13. „Rückmeldung“ die Unterrichtung des Hinweisgebers über die geplanten oder bereits ergriffenen Folgemaßnahmen und die Gründe für diese Folgemaßnahmen;

14. „zuständige Behörde“ die nationale Behörde, die benannt wurde, um Meldungen nach Kapitel III entgegenzunehmen und dem Hinweisgeber Rückmeldung zu geben und/oder als die Behörde benannt wurde, welche die in dieser Richtlinie vorgesehenen Aufgaben — insbesondere in Bezug auf etwaige Folgemaßnahmen — erfüllt.

Artikel 6 - Voraussetzungen für den Schutz von Hinweisgebern

(1)   Hinweisgeber haben Anspruch auf Schutz nach dieser Richtlinie, sofern

a) sie hinreichenden Grund zu der Annahme hatten, dass die gemeldeten Informationen über Verstöße zum Zeitpunkt der Meldung der Wahrheit entsprachen und dass diese Informationen in den Anwendungsbereich dieser Richtlinie fielen, und

b) sie intern gemäß Artikel 7 oder extern gemäß Artikel 10 Meldung erstattet haben oder eine Offenlegung gemäß Artikel 15 vorgenommen haben.

(2)   Unbeschadet der nach Unionsrecht bestehenden Verpflichtungen in Bezug auf anonyme Meldungen berührt diese Richtlinie nicht die Befugnis der Mitgliedstaaten zu entscheiden, ob juristische Personen des privaten oder öffentlichen Sektors und zuständige Behörden zur Entgegennahme und Weiterverfolgung anonymer Meldungen von Verstößen verpflichtet sind.

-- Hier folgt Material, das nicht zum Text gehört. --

(** ** Messages *)

Lemma peers_of_schema_keyed n : ∀ l ps, peers_of_schema n l = Done ps → Forall peer_keyed ps.
Proof.
  intros l. revert n. induction l as [|s l IH]; intros n ps; destruct n as [|n]; cbn [peers_of_schema];
    try (intros [= <-]; constructor).
  unfold peer_of_schema at 1. destruct (PeerId_from_bytes (schema_id s)) as [p|]; cbn [outcome_bind]; [|apply IH].
  destruct (push_all AddressStore_new _) as [st|]; cbn [outcome_bind]; [|done].
  destruct (connection_of_i32 _) as [c|]; cbn [outcome_bind]; [|apply IH].
  destruct (peers_of_schema n l) as [ks|] eqn:E; cbn [outcome_bind]; [|done]. intros [= <-].
  constructor; [done|]. by eapply IH.
Qed.

Lemma message_of_schema_keyed now k sm m : message_of_schema now k sm = Done (Some m) → message_keyed m.
Proof.
  unfold message_of_schema. case_decide.
  { destruct (peers_of_schema _ _) as [ps|] eqn:E; cbn [outcome_bind]; [|done]. intros [= <-]. by eapply peers_of_schema_keyed. }
  destruct m; [|done..]. intros Hm. exfalso. revert Hm.
  case_decide; [destruct (sm_record sm) as [r|]; cbn; [destruct (record_from_schema now r)|]; done|].
  case_decide.
  { destruct (sm_record sm) as [r|]; [destruct (record_from_schema now r); [|done]|];
      (destruct (peers_of_schema _ _); cbn [outcome_bind]; done). }
  case_decide; [destruct (sm_key sm); [done|]; destruct (peers_of_schema _ _); cbn [outcome_bind]; done|].
  case_decide; [|done]. destruct (peers_of_schema k (sm_closer_peers sm)); cbn [outcome_bind]; [|done].
  by destruct (peers_of_schema k (sm_provider_peers sm)).
Qed.

Lemma retain_global_keyed m : message_keyed m → message_keyed (message_retain_global m).
Proof.
  destruct m; cbn; try done. unfold retain_closer_peers. intros Hk. apply Forall_forall. intros p [_ Hp]%list_elem_of_filter.
  apply list_elem_of_fmap in Hp as (q & -> & Hq). rewrite Forall_forall in Hk. exact (Hk q Hq).
Qed.
End sound.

(3)   Personen, die Informationen über Verstöße anonym gemeldet oder offengelegt haben, anschließend jedoch identifiziert wurden und Repressalien erleiden, haben dennoch Anspruch auf Schutz gemäß Kapitel VI, sofern sie die Voraussetzungen gemäß Absatz 1 erfüllen.

(4)   Personen, die den zuständigen Organen, Einrichtungen oder sonstigen Stellen der Union in den Anwendungsbereich dieser Richtlinie fallende Verstöße melden, haben unter den gleichen Bedingungen Anspruch auf Schutz im Rahmen dieser Richtlinie wie Personen, die extern Meldung erstatten.